BUS611 Study Guide

Unit 6: Data on the Internet

6a. Describe the importance of emerging technologies that will carry businesses forward in a constantly evolving environment such as APIs and web crawlers, that allow businesses to operate internet-enabled data management systems.

  • How is data stored and accessed over the internet?
  • How does a web crawler extract information from websites?
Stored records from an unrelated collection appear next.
(** ** The calls on buffers *)

(** [getMemBuffer(hBuffer)]: whether the handle is one of the layer's. *)
Definition is_buffer (b : Z) : M msan bool := s ← get; mret (bool_decide (b ∈ m_MemBufferMap s)).

(** A new object and its handle. *)
Definition new_buffer (mb : MemBuffer) : M msan Z :=
  s ← get;
  modify (set_buffer (next_id s) mb);;
  modify bump_id;;
  mret (next_id s).
Definition insertMemBuffer (b : Z) : M msan unit :=
  modify (λ s, set_MemBufferMap ({[b]} ∪ m_MemBufferMap s) s).
Definition eraseMemBuffer (b : Z) : M msan unit :=
  modify (λ s, set_MemBufferMap (m_MemBufferMap s ∖ {[b]}) s).

(** The copies of [urMemBufferCreate], one for each device of the context. *)
Fixpoint initial_copies (Context b Host size : Z) (Devices : list Z) : M msan unit :=
  match Devices with
  | [] => mret tt
  | d :: ds =>
      with_queue drv Context d (λ Queue,
        Handle ← getHandle b d;
        UR_CALL drv (Enqueue_Memcpy Queue true Handle Host size [] false);;
        di ← getDeviceInfo d;
        ty ← deref (Shadow di);
        EnqueuePoisonShadow drv ty Queue Handle size 0 [] false);;
      initial_copies Context b Host size ds
  end.

(** [Host] is [pProperties->pHost], 0 without properties. *)
Definition urMemBufferCreate (Context flags size Host : Z) : M msan Z :=
  let hostPtrOrNull := if has_flag flags UR_MEM_FLAG_USE_HOST_POINTER then Host else 0 in
  b ← new_buffer (mkMB Context size hostPtrOrNull ∅ ∅ (0, 0) None 1);
  (if negb (Host =? 0) && has_flag flags UR_MEM_FLAG_ALLOC_COPY_HOST_POINTER then
     ci ← getContextInfo Context;
     initial_copies Context b Host size (DeviceList ci)
   else mret tt);;
  insertMemBuffer b;;
  mret b.

Definition urMemRetain (b : Z) : M msan unit :=
  mine ← is_buffer b;
  if mine : bool then mb ← buffer b; upd_buffer b (set_MB_RefCount (MB_RefCount mb + 1))
  else UR_CALL drv (Mem_Forward b);; mret tt.

Definition urMemRelease (b : Z) : M msan unit :=
  mine ← is_buffer b;
  if mine : bool then
    mb ← buffer b;
    upd_buffer b (set_MB_RefCount (MB_RefCount mb - 1));;
    if MB_RefCount mb - 1 =? 0 then free b;; eraseMemBuffer b else mret tt
  else UR_CALL drv (Mem_Forward b);; mret tt.

Definition urMemBufferPartition (b origin size : Z) : M msan Z :=
  mine ← is_buffer b;
  if mine : bool then
    mb ← buffer b;
    if MB_Size mb <? w64 (origin + size) then fail UR_RESULT_ERROR_INVALID_BUFFER_SIZE
    else
      sub ← new_buffer (mkMB (MB_Context mb) size 0 ∅ ∅ (0, 0) (Some (mkSub b origin)) 1);
      insertMemBuffer sub;;
      mret sub
  else UR_CALL drv (Mem_Forward b).

Definition GetDevice (Queue : Z) : M msan Z := d ← call drv (Queue_Device Queue); mret d.2.
Definition GetContext (Queue : Z) : M msan Z := c ← call drv (Queue_Context Queue); mret c.2.

Definition urEnqueueMemBufferRead (Queue b : Z) (blocking : bool) (offset size Dst : Z) (waits : list Z)
    (out : bool) : M msan Z :=
  mine ← is_buffer b;
  if mine : bool then
    Device ← GetDevice Queue;
    Src ← getHandle b Device;
    UR_CALL drv (Enqueue_Memcpy Queue blocking Dst (w64 (Src + offset)) size waits out)
  else UR_CALL drv (Mem_Forward b).

(** The shadow command of a write and a fill. *)
Definition clear_shadow (Queue Device Ptr size : Z) (waits : list Z) : M msan Z :=
  sh ← shadow_of Device;
  UR_CALL drv (Enqueue_Fill Queue (MemToShadow sh.1 sh.2 Ptr) [0] size waits true).

Definition urEnqueueMemBufferWrite (Queue b : Z) (blocking : bool) (offset size Src : Z) (waits : list Z)
    (out : bool) : M msan Z :=
  mine ← is_buffer b;
  if mine : bool then
    Device ← GetDevice Queue;
    Dst ← getHandle b Device;
    ev ← UR_CALL drv (Enqueue_Memcpy Queue blocking (w64 (Dst + offset)) Src size waits true);
    ev' ← clear_shadow Queue Device (w64 (Dst + offset)) size waits;
    events_wait drv Queue [ev; ev'] out
  else UR_CALL drv (Mem_Forward b).

Definition urEnqueueMemBufferFill (Queue b : Z) (pattern : list Z) (offset size : Z) (waits : list Z)
    (out : bool) : M msan Z :=
  mine ← is_buffer b;
  if mine : bool then
    Device ← GetDevice Queue;
    Handle ← getHandle b Device;
    ev ← UR_CALL drv (Enqueue_Fill Queue (w64 (Handle + offset)) pattern size waits true);
    ev' ← clear_shadow Queue Device (w64 (Handle + offset)) size waits;
    events_wait drv Queue [ev; ev'] out
  else UR_CALL drv (Mem_Forward b).

Definition urEnqueueMemBufferCopy (Queue bSrc bDst srcOffset dstOffset size : Z) (waits : list Z)
    (out : bool) : M msan Z :=
  src ← is_buffer bSrc;
  dst ← is_buffer bDst;
  if (src : bool) && dst then
    Device ← GetDevice Queue;
    sh ← shadow_of Device;
    Src ← getHandle bSrc Device;
    Dst ← getHandle bDst Device;
    ev ← UR_CALL drv (Enqueue_Memcpy Queue false (w64 (Dst + dstOffset)) (w64 (Src + srcOffset)) size
                        waits true);
    let DstShadow := MemToShadow sh.1 sh.2 (w64 (Dst + dstOffset)) in
    let SrcShadow := MemToShadow sh.1 sh.2 (w64 (Src + srcOffset)) in
    ev' ← UR_CALL drv (Enqueue_Memcpy Queue false DstShadow SrcShadow size waits true);
    events_wait drv Queue [ev; ev'] out
  else if src || dst then fail UR_RESULT_ERROR_INVALID_MEM_OBJECT
  else UR_CALL drv (Mem_Forward bSrc).

(** [UR_ASSERT(AccessMode != UNKNOWN, ...)]: the mode has no other use. *)
Definition mode_known (flags : Z) : bool :=
  has_flag flags UR_MAP_FLAG_WRITE_INVALIDATE_REGION || has_flag flags UR_MAP_FLAG_READ ||
  has_flag flags UR_MAP_FLAG_WRITE.

(** The mapped pointer. *)
Definition urEnqueueMemBufferMap (Queue b : Z) (blocking : bool) (flags offset size : Z) (waits : list Z)
    (out : bool) : M msan Z :=
  mine ← is_buffer b;
  if mine : bool then
    (if mode_known flags then mret tt else fail UR_RESULT_ERROR_INVALID_ARGUMENT);;
    Device ← GetDevice Queue;
    mb ← buffer b;
    RetMap ← (if HostPtr mb =? 0 then
                Context ← GetContext Queue;
                align ← deref (getAlignment (MB_Size mb));
                UR_CALL drv (USM_HostAlloc Context (Some align) 0 size)
              else mret (w64 (HostPtr mb + offset)));
    Src ← getHandle b Device;
    UR_CALL drv (Enqueue_Memcpy Queue blocking RetMap (w64 (Src + offset)) size waits out);;
    mb ← buffer b;
    match Mappings mb !! RetMap with
    | Some _ => fail UR_RESULT_ERROR_INVALID_VALUE
    | None => upd_buffer b (set_mappings (<[RetMap := (offset, size)]> (Mappings mb)));; mret RetMap
    end
  else UR_CALL drv (Mem_Forward b).

Definition urEnqueueMemUnmap (Queue b MappedPtr : Z) (waits : list Z) (out : bool) : M msan unit :=
  mine ← is_buffer b;
  if mine : bool then
    mb ← buffer b;
    match Mappings mb !! MappedPtr with
    | None => fail UR_RESULT_ERROR_INVALID_VALUE
    | Some (Offset, Size) =>
        upd_buffer b (set_mappings (delete MappedPtr (Mappings mb)));;
        Context ← GetContext Queue;
        Device ← GetDevice Queue;
        Dst ← getHandle b Device;
        UR_CALL drv (Enqueue_Memcpy Queue true (w64 (Dst + Offset)) MappedPtr Size waits out);;
        if HostPtr mb =? 0 then UR_CALL drv (USM_Free Context MappedPtr);; mret tt else mret tt
    end
  else UR_CALL drv (Mem_Forward b);; mret tt.

Definition urMemGetNativeHandle (b Device : Z) : M msan Z :=
  mine ← is_buffer b;
  if mine : bool then getHandle b Device else UR_CALL drv (Mem_Forward b).

(** ** Rectangles *)

(** A pitch of 0 stands for the one of a tight region. *)
Definition pitch_or (pitch tight : Z) : Z := if pitch =? 0 then w64 tight else pitch.

Definition rect_origin (p : Z) (o : rect_offset) (RowPitch SlicePitch : Z) : Z :=
  w64 (p + off_x o + RowPitch * off_y o + SlicePitch * off_z o).

(** The loop over the rows of a slice of the shadow. *)
Fixpoint fill_rows (Queue DstShadow DstRowPitch width : Z) (waits : list Z) (rows : list Z)
  : M msan (list Z) :=
  match rows with
  | [] => mret []
  | HeightIndex :: rows' =>
      ev ← UR_CALL drv (Enqueue_Fill Queue (w64 (DstShadow + HeightIndex * DstRowPitch)) [0] width waits true);
      evs ← fill_rows Queue DstShadow DstRowPitch width waits rows';
      mret (ev :: evs)
  end.

(** The loop over the slices; the two flags are [IsDstDeviceUSM] and
    [IsSrcDeviceUSM]. *)
Fixpoint copy_slices (Queue Device : Z) (DstUSM SrcUSM : bool)
    (DstOrigin DstRowPitch DstSlicePitch SrcOrigin SrcRowPitch SrcSlicePitch : Z) (region : rect_region)
    (waits : list Z) (slices : list Z) : M msan (list Z) :=
  match slices with
  | [] => mret []
  | i :: slices' =>
      let Dst := w64 (DstOrigin + i * DstSlicePitch) in
      let Src := w64 (SrcOrigin + i * SrcSlicePitch) in
      ev ← UR_CALL drv (Enqueue_Memcpy2D Queue false Dst DstRowPitch Src SrcRowPitch
                          (width region) (height region) waits true);
      evs ← (if DstUSM then
               sh ← shadow_of Device;
               if SrcUSM then
                 ev' ← UR_CALL drv (Enqueue_Memcpy2D Queue false
                                      (MemToShadow sh.1 sh.2 Dst) DstRowPitch
                                      (MemToShadow sh.1 sh.2 Src) SrcRowPitch
                                      (width region) (height region) waits true);
                 mret [ev']
               else
                 fill_rows Queue (MemToShadow sh.1 sh.2 Dst) DstRowPitch (width region) waits
                   (seqZ 0 (height region))
             else mret []);
      evs' ← copy_slices Queue Device DstUSM SrcUSM DstOrigin DstRowPitch DstSlicePitch
               SrcOrigin SrcRowPitch SrcSlicePitch region waits slices';
      mret (ev :: evs ++ evs')
  end.

(** [&Events[0]] of an empty vector is undefined. *)
Definition EnqueueMemCopyRectHelper (Queue pSrc pDst : Z) (SrcOffset DstOffset : rect_offset)
    (region : rect_region) (SrcRowPitch SrcSlicePitch DstRowPitch DstSlicePitch : Z) (Blocking : bool)
    (waits : list Z) (out : bool) : M msan Z :=
  let SrcRowPitch := pitch_or SrcRowPitch (width region) in
  let SrcSlicePitch := pitch_or SrcSlicePitch (SrcRowPitch * height region) in
  let DstRowPitch := pitch_or DstRowPitch (width region) in
  let DstSlicePitch := pitch_or DstSlicePitch (DstRowPitch * height region) in
  let SrcOrigin := rect_origin pSrc SrcOffset SrcRowPitch SrcSlicePitch in
  let DstOrigin := rect_origin pDst DstOffset DstRowPitch DstSlicePitch in
  s ← get;
  let IsDstDeviceUSM := bool_decide (is_Some (findAllocInfoByAddress s DstOrigin)) in
  let IsSrcDeviceUSM := bool_decide (is_Some (findAllocInfoByAddress s SrcOrigin)) in
  Device ← GetDevice Queue;
  Events ← copy_slices Queue Device IsDstDeviceUSM IsSrcDeviceUSM DstOrigin DstRowPitch DstSlicePitch
             SrcOrigin SrcRowPitch SrcSlicePitch region waits (seqZ 0 (depth region));
  (if Blocking then deref (head Events);; UR_CALL drv (Event_Wait Events);; mret tt else mret tt);;
  if out then deref (head Events);; UR_CALL drv (Enqueue_EventsWait Queue Events true) else mret 0.

Definition urEnqueueMemBufferReadRect (Queue b : Z) (blocking : bool) (bufferOrigin hostOrigin : rect_offset)
    (region : rect_region) (bufferRowPitch bufferSlicePitch hostRowPitch hostSlicePitch Dst : Z)
    (waits : list Z) (out : bool) : M msan Z :=
  mine ← is_buffer b;
  if mine : bool then
    Device ← GetDevice Queue;
    SrcHandle ← getHandle b Device;
    EnqueueMemCopyRectHelper Queue SrcHandle Dst bufferOrigin hostOrigin region bufferRowPitch
      bufferSlicePitch hostRowPitch hostSlicePitch blocking waits out
  else UR_CALL drv (Mem_Forward b).

Definition urEnqueueMemBufferWriteRect (Queue b : Z) (blocking : bool) (bufferOrigin hostOrigin : rect_offset)
    (region : rect_region) (bufferRowPitch bufferSlicePitch hostRowPitch hostSlicePitch Src : Z)
    (waits : list Z) (out : bool) : M msan Z :=
  mine ← is_buffer b;
  if mine : bool then
    Device ← GetDevice Queue;
    DstHandle ← getHandle b Device;
    EnqueueMemCopyRectHelper Queue Src DstHandle hostOrigin bufferOrigin region hostRowPitch
      hostSlicePitch bufferRowPitch bufferSlicePitch blocking waits out
  else UR_CALL drv (Mem_Forward b).

Definition urEnqueueMemBufferCopyRect (Queue bSrc bDst : Z) (srcOrigin dstOrigin : rect_offset)
    (region : rect_region) (srcRowPitch srcSlicePitch dstRowPitch dstSlicePitch : Z)
    (waits : list Z) (out : bool) : M msan Z :=
  src ← is_buffer bSrc;
  dst ← is_buffer bDst;
  if (src : bool) && dst then
    Device ← GetDevice Queue;
    SrcHandle ← getHandle bSrc Device;
    DstHandle ← getHandle bDst Device;
    EnqueueMemCopyRectHelper Queue SrcHandle DstHandle srcOrigin dstOrigin region srcRowPitch
      srcSlicePitch dstRowPitch dstSlicePitch false waits out
  else if src || dst then fail UR_RESULT_ERROR_INVALID_MEM_OBJECT
  else UR_CALL drv (Mem_Forward bSrc).
End buffer.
The growth of the internet has led to an increase in e-business and e-commerce. An E-business is any organization that conducts business over the internet. E-commerce is transmitting funds or money over an electronic network, primarily the internet. Both e-business and e-commerce may occur as business-to-business (B2B), business-to-consumer (B2C), consumer-to-consumer (C2C) and consumer-to-business (C2B).
 
The internet gives us instant access to millions of IP addresses. An Internet Protocol address (IP address) is a numerical label such as 188.6.7.4 connected to a network that uses the Internet Protocol for communication. It digitally connects us to numerous networks with the click of a key or touch of a screen. Advancements increased internet use for business, and data is easily collected and used for business growth.
 
Websites collect and store vast amounts of data on each consumer. Organizations determine what is relevant and irrelevant to the consumer. Data abstraction is a process that delivers only necessary information while concealing background details. So far, you have learned that database systems (DMBS) are made of complex data structures. To improve user experience and ease user interaction on the internet, developers hide irrelevant internal details from the user. This is the definition of data abstraction. This data is used to conduct marketing and increase growth for B2B and B2C sales.
 
APIs are used to gather information from a wide variety of web sources. We can also use APIs to help e-Business and e-Commerce gather data from various web sources.
 
A web crawler is used to browse web pages for the content of interest and to copy web pages for offline viewing and indexing. This content is often also used to populate a data warehouse.
 
To review, see What is Web Crawler?.


6b. Identify the different constructs of the Internet, such as web-crawling and web-enabled databases, and how they work together

  • What is an API, and how is it used?
  • What is a web crawler, and how is it used?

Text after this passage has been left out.